Here’s a useful history for white people:
https://twitter.com/clairewillett/status/1266894029498675200
Three boogaloo types arrested on terrorism charges.
https://apnews.com/6223153093f08fa910c4ab445771b773?utm_medium=AP&utm_campaign=SocialFlow&utm_source=Twitter
Also, the narrative is now that David McAtee, the restaurant owner in Louisville who was murdered by cops on Monday morning, definitely had a gun and he definitely fired at cops and was shot in an exchange of gunfire where the police unerringly hit their exact target. This has become the common wisdom such that it’s even in WaPo. People are speculating as to why he would have shot at the cops, not questioning at all whether he actually did.

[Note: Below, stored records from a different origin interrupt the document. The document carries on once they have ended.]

(** * mcp-heritage: the parent gateway of [parent.js]

  A shallow embedding of the schema translator
  ([jsonSchemaPropertyToZod], [jsonSchemaToZodSchema]) and of the
  start-up loop and proxy handler of [main], together with the part of
  the two libraries the program calls: the validators of zod (the
  single-argument [z.record] the source uses is the zod 3 interface, and
  the validators follow zod 3) and the tool table of the SDK's
  [McpServer]. *)

From Stdlib Require Import QArith.
From Stdlib Require DecimalString.
From stdpp Require Import base option list strings gmap.

Set Warnings "-register-all".
Local Open Scope string_scope.
Local Open Scope list_scope.

(** ** JavaScript values *)

(** The values a schema, an argument or a result is made of: what
  [JSON.parse] produces, and [undefined] for what is absent.  An object
  is the list of its own properties in property order; a read takes the
  first binding of a name. *)
Inductive value : Type :=
  | VUndefined
  | VNull
  | VBool (b : bool)
  | VNum (q : Q)
  | VStr (s : string)
  | VArr (elems : list value)
  | VObj (fields : list (string * value)).

Module Js.

(** ToBoolean *)
Definition truthy (v : value) : bool :=
  match v with
  | VUndefined | VNull => false
  | VBool b => b
  | VNum q => negb (Z.eqb (Qnum q) 0)
  | VStr s => negb (String.eqb s "")
  | VArr _ | VObj _ => true
  end.

(** [typeof v === 'object'] *)
Definition typeof_object (v : value) : bool :=
  match v with
  | VNull | VArr _ | VObj _ => true
  | _ => false
  end.

Definition isArray (v : value) : bool :=
  match v with VArr _ => true | _ => false end.

(** [v === s] for a string literal [s] *)
Definition is_str (v : value) (s : string) : bool :=
  match v with VStr s' => String.eqb s' s | _ => false end.

(** [v === true] *)
Definition is_true (v : value) : bool :=
  match v with VBool true => true | _ => false end.

(** [Number.isInteger] on a rational *)
Definition isInteger (q : Q) : bool :=
  Z.eqb (Qnum q mod Zpos (Qden q)) 0.

Fixpoint assoc_get {A} (k : string) (l : list (string * A)) : option A :=
  match l with
  | [] => None
  | (k', a) :: l => if String.eqb k' k then Some a else assoc_get k l
  end.

(** [o[k] = a] on an own-property list: an existing name keeps its
    place, a new one goes last. *)
Fixpoint assoc_set {A} (k : string) (a : A) (l : list (string * A))
  : list (string * A) :=
  match l with
  | [] => [(k, a)]
  | (k', a') :: l =>
      if String.eqb k' k then (k', a) :: l else (k', a') :: assoc_set k a l
  end.

Definition has_key {A} (k : string) (l : list (string * A)) : bool :=
  match assoc_get k l with Some _ => true | None => false end.

(** [v.k] for the names this program reads ([type], [enum], [items],
    [properties], [required], [nullable]): none of them is a property of
    an array, a string, a number or a boolean, and the program never
    reads them from [undefined] or [null]. *)
Definition prop (v : value) (k : string) : value :=
  match v with
  | VObj fields => default VUndefined (assoc_get k fields)
  | _ => VUndefined
  end.

Definition index_key (i : nat) : string :=
  DecimalString.NilZero.string_of_uint (Nat.to_uint i).

Fixpoint indexed {A} (i : nat) (l : list A) : list (string * A) :=
  match l with
  | [] => []
  | a :: l => (index_key i, a) :: indexed (S i) l
  end.

Fixpoint chars (s : string) : list value :=
  match s with
  | EmptyString => []
  | String c s => VStr (String c EmptyString) :: chars s
  end.

(** [Object.entries(v)] for [v] other than [undefined] and [null] *)
Definition entries (v : value) : list (string * value) :=
  match v with
  | VObj fields => fields
  | VArr elems => indexed 0 elems
  | VStr s => indexed 0 (chars s)
  | _ => []
  end.

(** [{ ...v, [k]: x }] *)
Definition spread_with (v : value) (k : string) (x : value) : value :=
  VObj (assoc_set k x (entries v)).

(** [arr.includes(s)] for a string [s] *)
Definition includes_str (arr : list value) (s : string) : bool :=
  existsb (fun v => is_str v s) arr.

(** [arr[i]] *)
Definition at_index (arr : list value) (i : nat) : value :=
  nth i arr VUndefined.

(** The names every plain object inherits from [Object.prototype]: a
    read [o[k]] of one of them on an object without that own property
    finds a function (or, for ["__proto__"], the prototype itself), which
    is truthy. *)
Definition prototype_members : list string :=
  ["constructor"; "hasOwnProperty"; "isPrototypeOf"; "propertyIsEnumerable";
   "toLocaleString"; "toString"; "valueOf"; "__proto__";
   "__defineGetter__"; "__defineSetter__"; "__lookupGetter__"; "__lookupSetter__"].

Definition inherited (k : string) : bool :=
  existsb (String.eqb k) prototype_members.

(** [a || b] *)
Definition or_else (a b : value) : value := if truthy a then a else b.

(** [a ?? b] *)
Definition nullish_or (a b : value) : value :=
  match a with VUndefined | VNull => b | _ => a end.

End Js.

(** ** zod validators *)

(** The validators the translator builds, as the tree of constructor
  calls: [z.any()], [z.string()], [z.enum(values)], [z.number()] and
  [z.number().int()], [z.boolean()], [z.array(element)],
  [z.object(shape)], [z.record(valueType)], [z.null()], [.nullable()],
  [.optional()]. *)
Inductive zod : Type :=
  | ZodAny
  | ZodString
  | ZodEnum (values : list value)
  | ZodNumber (int : bool)
  | ZodBoolean
  | ZodArray (element : zod)
  | ZodObject (shape : list (string * zod))
  | ZodRecord (valueType : zod)
  | ZodNull
  | ZodNullable (inner : zod)
  | ZodOptional (inner : zod).

Module Zod.

(** [mergeObjectSync]: a pair is written to the result unless its key is
    ["__proto__"], or its value is [undefined] and the key is not in the
    input. *)
Definition merge_pair (key : string) (v : value) (alwaysSet : bool)
           (rest : list (string * value)) : list (string * value) :=
  if negb (String.eqb key "__proto__")
     && (negb (match v with VUndefined => true | _ => false end) || alwaysSet)
  then Js.assoc_set key v rest else rest.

I want to reiterate that I watched the security camera footage multiple times and never saw a gun. His shirt didn’t hang straight; therefore: gun? He reached out the door at one point; therefore: he was shooting at cops? To me it looks like he was waving to people to come run into his restaurant for cover but because he reached upward with his hand he MUST have been shooting at cops. There is an object on the floor at the end which might be gun-shaped if you’re inclined to look for a gun-shaped object there. It could be the tongs he was clearly using earlier; it could be a bloodstain; it could be a gun; it could be anything.

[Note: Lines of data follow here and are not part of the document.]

Lemma in_flight_flag_is_exact_witness :
  run with_greeting (start with_greeting)
      [Change (js:"hi"); SubmitForm; Reset; Change (js:"again"); SubmitForm]
  = Normal
      (mkPage (mkChat [greeting] (js:"again") true)
              (Some [greeting; mkMessage user (Str (js:"hi"))]))
  /\ isLoading (mkChat [greeting] (js:"again") true) = true.
Proof.
  assert (Hrun :
    run with_greeting (start with_greeting)
        [Change (js:"hi"); SubmitForm; Reset; Change (js:"again");
         SubmitForm]
    = Normal
        (mkPage (mkChat [greeting] (js:"again") true)
                (Some [greeting; mkMessage user (Str (js:"hi"))])))
    by (vm_compute; reflexivity).
  split; [exact Hrun|].
  exact (@in_flight_flag_is_exact with_greeting _ _ Hrun).
Defined.

(** X13: while a request is pending nothing can be submitted: after any
    sequence of events from the page load that leaves a request
    pending, submitting the form changes nothing and sends nothing,
    whatever the input holds. *)
Theorem submit_blocked_while_pending
        (v : Variant) (events : list Event) (p : Page) :
  run v (start v) events = Normal p ->
  in_flight p = true ->
  step v p SubmitForm = Normal p
  /\ handleSubmit_send (chat p) = (chat p, None).
Proof.
  intros Hrun Hp.
  pose proof (@run_in_flight v events (start v) p eq_refl Hrun) as Hinv.
  rewrite Hp in Hinv.
  assert (Hs : handleSubmit_send (chat p) = (chat p, None)).
  { unfold handleSubmit_send. rewrite submit_guard, Hinv, orb_true_r.
    reflexivity. }
  split; [|exact Hs]. cbn [step]. rewrite Hs. destruct p. reflexivity.
Qed.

I’m so infuriated. People are just running with this story that he shot at cops and sadly asking what would have made him do it? Was it because he thought the cops were gangsters doing a drive-by? The cops were shooting pepper balls from the word jump, so that seems plausible except for the fact that you can’t see him doing it and there is never a gun visible on the footage. Someone fired a shot. We know the cops were armed with live ammo and we know they were firing pepper balls at peaceful party-goers; is it so impossible that one of the cops fired that first shot that got everyone to start firing into the crowd? Is it so impossible that it was someone who wasn’t David McAtee who fired that first shot; even if it wasn’t a cop, there were a lot of people there. Guns are legal in Kentucky and you can concealed-carry without a permit, so what makes everyone so certain that the victim was the one who fired … except the desire to justify his killing in some way and make it as though he brought it on himself?
If David McAtee had a gun, where the hell is it now? Why do all the people in the crowd agree he didn’t have a gun? It’s fucking sickening. I
?w=1400
@Dalilama
Obviously, the “gun” that David McAtee had got picked up by another protester, and it will be conveniently at the scene and suddenly go missing again when the police murder another innocent bystander in cold blood.